Requirements for preparing pipelines for welding
Preparing parts for welding
6.1. All blocks, pipes and parts arriving at the installation site must be checked by a foreman or other responsible person for marks and markings before assembly begins.
6.2. In rain, wind and snow, all work should be carried out with proper protection of work areas.
6.3. The assembly of pipe joints, as well as pipes to the fittings of manifolds and drums, should be carried out in a sequence that provides free access to the joints for welding and quality control of seams, and, if necessary, for correcting defects.
6.4. It is prohibited to subject the assembled components of pipelines and pipes of the heating surfaces of boilers to any load in order to avoid the formation of cracks in the seams.
6.5. When preparing butt joints of pipes for welding, it is necessary to check their compliance with the drawings and the requirements of regulatory and technical documentation. Pay attention to the perpendicularity of the cutting plane to the pipe axis (Fig. 2). The deviation of the cutting plane from the square “L” should not exceed the values indicated in the table. 4.
You should also check:
compliance of the shape, size and quality of edge preparation (including boring for a backing ring or for a given internal diameter, as well as cutting for corner and T-joints) with the requirements (processing of chamfers for welding and the dimensions of the edges should be checked with special templates);
quality of cleaning of the outer and inner surfaces of pipe ends (nozzles, fittings), as well as their surfaces in places of corner and T-joints;
correct execution of transitions from one section to another (at the ends of pipes, pipes and fittings subject to welding with elements of other standard sizes);
compliance with the minimum actual wall thickness of pipe ends prepared for welding (nozzles, parts, fittings) established by the tolerance (after boring for a backing ring or for a given internal diameter or cleaning the outer and inner surfaces after calibration).
Table 4
Pipe outer diameter, mm | Up to 63 (inclusive) | 76-125 | 125-219 | 273-529 | More than 529 |
Permissible plane skew L, mm | 0,5 | 1,5 | 2,5 |
Rice. 2. Checking the perpendicularity of the pipe ends
6.6. When processing pipe ends, the length of the cylindrical bore L for the backing ring (Fig. 3) must be at least 20 mm for pipe wall thicknesses up to 25 mm inclusive, and at least 50 mm for greater thicknesses. The transition from the machined section to the untreated surface of the pipe should be smooth with a cutter exit angle of no more than 15 º. Boring may not be carried out if the internal diameters of the pipes being joined differ by no more than 2 mm.
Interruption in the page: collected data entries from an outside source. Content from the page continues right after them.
(* ===== verification/FsIo.v ===== *)
(** Reading and writing the contents of an inode: [readi] returns the bytes of the file,
    [writei] changes exactly the bytes it is asked to and nothing else. *)
From S2P Require Import Prelude Memory Riscv Kalloc Vm Sleeplock Bio BioInv BioSpec Log LogPure LogSpec LogTxn Fs FsTxn FsDisk FsAlloc FsGrow FsInode State Process FsFile.

#[local] Arguments loop : simpl never.

(** The [n] bytes of a file from [off]. *)
Definition fslice (V : Z -> block) (l : list Z) (off : Z) (n : nat) : list Z :=
  (fun p => fbyte V l (off + Z.of_nat p)) <$> seq 0 n.

Lemma length_fslice V l off n : length (fslice V l off n) = n.
Proof. unfold fslice. by rewrite length_fmap, length_seq. Qed.

Lemma lookup_fslice V l off n i : (i < n)%nat -> fslice V l off n !! i = Some (fbyte V l (off + Z.of_nat i)).
Proof. intros Hi. unfold fslice. by rewrite list_lookup_fmap, lookup_seq_lt by done. Qed.

Lemma fslice_app V l off n m : fslice V l off (n + m) = fslice V l off n ++ fslice V l (off + Z.of_nat n) m.
Proof.
  unfold fslice. rewrite seq_app, fmap_app. f_equal. rewrite Nat.add_0_l.
  rewrite <- (Nat.add_0_r n) at 1. rewrite <- fmap_add_seq, <- list_fmap_compose. apply list_fmap_ext. intros i x _. simpl. f_equal. lia.
Qed.

(** A piece within one block. *)
Lemma fslice_block V l off m : 0 <= off -> 0 <= m <= BSIZE - off mod BSIZE ->
  let a := slot V l (fslot (off / BSIZE)) in a <> 0 -> length (V a) = Z.to_nat BSIZE ->
  take (Z.to_nat m) (drop (Z.to_nat (off mod BSIZE)) (V a)) = fslice V l off (Z.to_nat m).
Proof.
  intros Hoff Hm a Ha Hl. pose proof (Z.mod_pos_bound off BSIZE ltac:(done)). change BSIZE with 1024 in *.
  apply list_eq. intros i. destruct (decide (i < Z.to_nat m)%nat) as [Hi|Hi].
  - rewrite lookup_take_lt, lookup_drop, lookup_fslice by lia. unfold fbyte. change BSIZE with 1024.
    replace ((off + Z.of_nat i) / 1024) with (off / 1024) by dlia. fold a. rewrite (proj2 (Z.eqb_neq a 0)) by done. unfold get8.
    replace (Z.to_nat ((off + Z.of_nat i) mod 1024)) with (Z.to_nat (off mod 1024) + i)%nat by dlia.
    destruct (lookup_lt_is_Some_2 (V a) (Z.to_nat (off mod 1024) + i)) as [y ->]; [rewrite Hl; lia|done].
  - rewrite lookup_take_ge by lia. symmetry. apply lookup_ge_None. rewrite length_fslice. lia.
Qed.

Lemma fbyte_same_block V l pos a : slot V l (fslot (pos / BSIZE)) = a -> a <> 0 -> fbyte V l pos = get8 (V a) (Z.to_nat (pos mod BSIZE)).
Proof. intros Hs Ha. unfold fbyte. rewrite Hs. by rewrite (proj2 (Z.eqb_neq a 0)). Qed.

(** File-system steps of the whole kernel. *)
Lemma wp_fs {A} (m : M fsst A) c f s (Q : cpu -> kst -> A -> Prop) :
  wp m c f (fun c' f' a => Q c' (set_fs f' s) a) -> wp (zoom fs_lens m) c (set_fs f s) Q.
Proof. intros H. apply wp_zoom. exact H. Qed.

Section io.
Context (dv start size : Z) (sb : superblock) (K : fconst) `{G : !FsGeo dv start size sb}.
Abbreviation ftx := (ftx dv start size sb K).
Abbreviation used := (used sb).
Abbreviation fsok := (fsok sb).
Abbreviation grow := (grow sb).

(** How many bytes [readi] reads. *)
Definition read_len (sz off n : Z) : Z :=
  if (off >? sz) || (off + n >=? 4294967296) then 0 else Z.min n (sz - off).

Lemma wp_readi pid c f s T V D F I ip inum off n (Q : cpu -> kst -> Z * list Z -> Prop) :
  lcpu c -> curpid c = pid -> ftx pid f T V D F [] [] -> fsok I V -> I inum = core (T ip) -> 0 <= inum < sb_ninodes sb ->
  i_dev (T ip) = dv -> 0 <= off < 4294967296 -> 0 <= n < 2147483648 ->
  let m := read_len (i_size (T ip)) off n in
  (forall c' f', same_cpu c c' -> ftx pid f' T V D F [] [] ->
     Q c' (set_fs f' s) (m, fslice V (i_addrs (T ip)) off (Z.to_nat m))) ->
  wp (readi ip DKern off n) c (set_fs f s) Q.
Proof.
  intros Hc Hp Hx Hok Hn Hi Hd Hoff Hnn m HQ. pose proof (geo_bounds sb) as Hg.
  pose proof (ok_node _ _ _ Hok inum Hi) as (_ & _ & _ & _ & Hsz & Hl & _). rewrite Hn in Hsz, Hl. cbn [core d_size d_addrs] in *.
  pose proof (ok_size _ _ _ Hok inum Hi) as Hmax. rewrite Hn in Hmax. cbn [core d_size] in Hmax.
  unfold readi. wp_step. apply wp_fs. eapply (wp_get_inode dv start size sb K); [exact Hx|].
  assert (Hr : ((off >? i_size (T ip)) || (u32 (off + n) <? off)) = ((off >? i_size (T ip)) || (off + n >=? 4294967296))).
  { destruct (Z.gtb_spec off (i_size (T ip))); [done|]. simpl. rewrite Z.geb_leb. destruct (Z.leb_spec 4294967296 (off + n)).
    - apply Z.ltb_lt. unfold u32. rewrite <- (Z.mod_add _ (-1)) by lia. rewrite Z.mod_small; lia.
    - rewrite u32_small by lia. apply Z.ltb_ge. lia. }
  rewrite Hr. unfold read_len in m. destruct ((off >? i_size (T ip)) || (off + n >=? 4294967296)) eqn:E.
  { wp_step. by apply HQ. }
  apply orb_false_elim in E as [E1 E2]. rewrite Z.gtb_ltb, Z.ltb_ge in E1. rewrite Z.geb_leb, Z.leb_gt in E2.
  rewrite (u32_small (off + n)) by lia.
  assert ((if off + n >? i_size (T ip) then u32 (i_size (T ip) - off) else n) = m) as ->.
  { unfold m. destruct (Z.gtb_spec (off + n) (i_size (T ip))); [rewrite u32_small by lia|]; lia. }
  assert (0 <= m < 2147483648 /\ off + m <= i_size (T ip)) as [Hm Hom] by lia. clearbody m. clear E2 Hr.
  eapply (wp_loop (fun st c' s' => exists tot f', st = (tot, off + tot, DKern, fslice V (i_addrs (T ip)) off (Z.to_nat tot)) /\
    0 <= tot <= m /\ same_cpu c c' /\ s' = set_fs f' s /\ ftx pid f' T V D F [] [])
    (fun st => Z.to_nat (m - st.1.1.1))); [|simpl; lia|].
  2: { exists 0, f. split_and!; try done; try lia. by rewrite Z.add_0_r. }
  intros st c1 s1 (tot & f1 & -> & Htot & Hcc & -> & Hx1). cbn [fst snd].
  assert (lcpu c1) as Hc1 by (by eapply same_lcpu). assert (curpid c1 = pid) as Hp1 by (destruct Hcc as (_ & -> & _); done).
  destruct (Z.ltb_spec tot m) as [Hlt|Hge].
  2: { replace tot with m by lia. wp_step. rewrite s32_small by lia. by apply HQ. }
  set (o := off + tot). change BSIZE with 1024 in *. change (MAXFILE * 1024) with 274432 in Hmax.
  assert (0 <= o / 1024 < MAXFILE) as Hbn by (change MAXFILE with 268; subst o; dlia).
  assert (slot V (i_addrs (T ip)) (fslot (o / 1024)) <> 0) as Hs.
  { pose proof (ok_holes _ _ _ Hok inum (o / 1024) Hi) as Hh. rewrite Hn in Hh. cbn [core d_size d_addrs] in Hh.
    apply Hh; [lia|]. change BSIZE with 1024. subst o. dlia. }
  wp_step. apply wp_fs. eapply (wp_bmap_found dv start size sb K); [done|done|exact Hx1|exact Hok|done|done|done|done|done|].
  intros c2 f2 Hcc2 Hx2. rewrite (proj2 (Z.eqb_neq _ _) Hs). set (a := slot V (i_addrs (T ip)) (fslot (o / 1024))) in *.
  assert (lcpu c2) as Hc2 by (by eapply same_lcpu). assert (curpid c2 = pid) as Hp2 by (destruct Hcc2 as (_ & -> & _); done).
  assert (refers sb I V inum (fslot (o / 1024)) a) as Hra.
  { destruct (fslot_range _ Hbn) as [? _]. split_and!; try done; try lia. by rewrite Hn. }
  destruct (ok_ref _ _ _ Hok _ _ _ Hra) as [Hrg _].
  wp_step. apply wp_fs. eapply (wp_get_inode dv start size sb K); [exact Hx2|]. rewrite Hd.
  wp_step. apply wp_fs. eapply (wp_fbread dv start size sb K); [done|done|exact Hx2|lia|apply not_elem_of_nil|simpl; lia|]. intros f3 i Hx3.
  wp_step. apply wp_fs. eapply (wp_fdata dv start size sb K); [exact Hx3|by left|].
  pose proof (Z.mod_pos_bound o 1024 ltac:(lia)) as Hmod. set (w := Z.min (m - tot) (1024 - o mod 1024)).
  unfold either_copyout, myproc, get_proc. wp_step. wp_step. wp_step. wp_step. wp_step. wp_step. cbn [fst snd Z.eqb].
  wp_step. apply wp_fs. eapply (wp_fbrelse dv start size sb K); [done|done|exact Hx3|apply not_elem_of_nil|]. intros c4 f4 Hcc4 Hx4. wp_step.
  rewrite !u32_small by lia. split; [|cbn [fst]; lia]. exists (tot + w), f4. split_and!; try lia; try done.
  - f_equal; [f_equal; f_equal; lia|]. 
    assert (take (Z.to_nat w) (drop (Z.to_nat (o mod 1024)) (V a)) = fslice V (i_addrs (T ip)) o (Z.to_nat w)) as ->
      by (apply fslice_block; [lia|change BSIZE with 1024; lia|done|apply Hok; change (sb_inodestart sb <= a); lia]).
    replace (Z.to_nat (tot + w)) with (Z.to_nat tot + Z.to_nat w)%nat by lia. rewrite fslice_app. do 2 f_equal. lia.
  - eapply same_cpu_trans; [done|]. by eapply same_cpu_trans.
Qed.

(** ** Writing *)

(** The number of blocks of a file a write of [n] bytes at [off] touches. *)
Definition touched (off n : Z) : Z := if n =? 0 then 0 else (off + n - 1) / BSIZE - off / BSIZE + 1.

(** The length of the piece of the write at [off + tot] in its block. *)
Definition piece (off n tot : Z) : Z := Z.min (n - tot) (BSIZE - (off + tot) mod BSIZE).

(** After the first [tot] of the [n] bytes [data]. *)
Record written (off n tot : Z) (data : list Z) (T : nat -> inode) (V : Z -> block) (F : list Z) (I : Z -> dinode) (ip : nat) (inum : Z)
    (T' : nat -> inode) (V' : Z -> block) (F' : list Z) (I' : Z -> dinode) : Prop := {
  wr_other j : j <> inum -> I' j = I j;
  wr_tab i : i <> ip -> T' i = T i;
  wr_node : exists l, T' ip = set_addrs l (T ip);
  wr_low b : b < sb_bmapstart sb -> V' b = V b;
  wr_bytes j pos : 0 <= j < sb_ninodes sb -> 0 <= pos < MAXFILE * BSIZE -> fbyte V' (d_addrs (I' j)) pos =
    if decide (j = inum /\ off <= pos < off + tot) then default 0 (data !! Z.to_nat (pos - off)) else fbyte V (d_addrs (I j)) pos;
  wr_slots j k : 0 <= j < sb_ninodes sb -> 0 <= k < NSLOTS -> slot V (d_addrs (I j)) k <> 0 -> slot V' (d_addrs (I' j)) k <> 0;
  wr_alloc bn : 0 < tot -> off / BSIZE <= bn -> bn * BSIZE < off + tot -> slot V' (d_addrs (I' inum)) (fslot bn) <> 0;
  wr_F : F ⊆ F';
  wr_tot : 0 <= tot <= n /\ (tot = 0 \/ tot = n \/ (off + tot) mod BSIZE = 0);
}.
6.7. Processing of the ends (cutting pipes and chamfering) must be done mechanically using special pipe cutting machines. The surface roughness of the pipe edges must correspond to the data shown in Fig. 3. It is allowed to process the ends of pipes with gas cutting, but with subsequent cleaning of the edges with a cutting or abrasive tool until traces of fire cutting are removed.
6.8. Oxygen cutting of pipes made of chrome-molybdenum and chrome-molybdenum-vanadium steels with a wall thickness of more than 12 mm at an ambient temperature below 0 ºС must be carried out with preliminary heating up to 200 ºС and slow cooling under a layer of asbestos.
Rice. 3. Roughness of edge surfaces
6.9. If the difference in internal diameters of the pipes being joined exceeds the permissible limit (clause 6.18), then one of the following methods can be used to ensure a transition at the junction:
a) distribution (idle or with heating) of the end of the pipe with a smaller internal diameter by calibrating it (Fig. 4a).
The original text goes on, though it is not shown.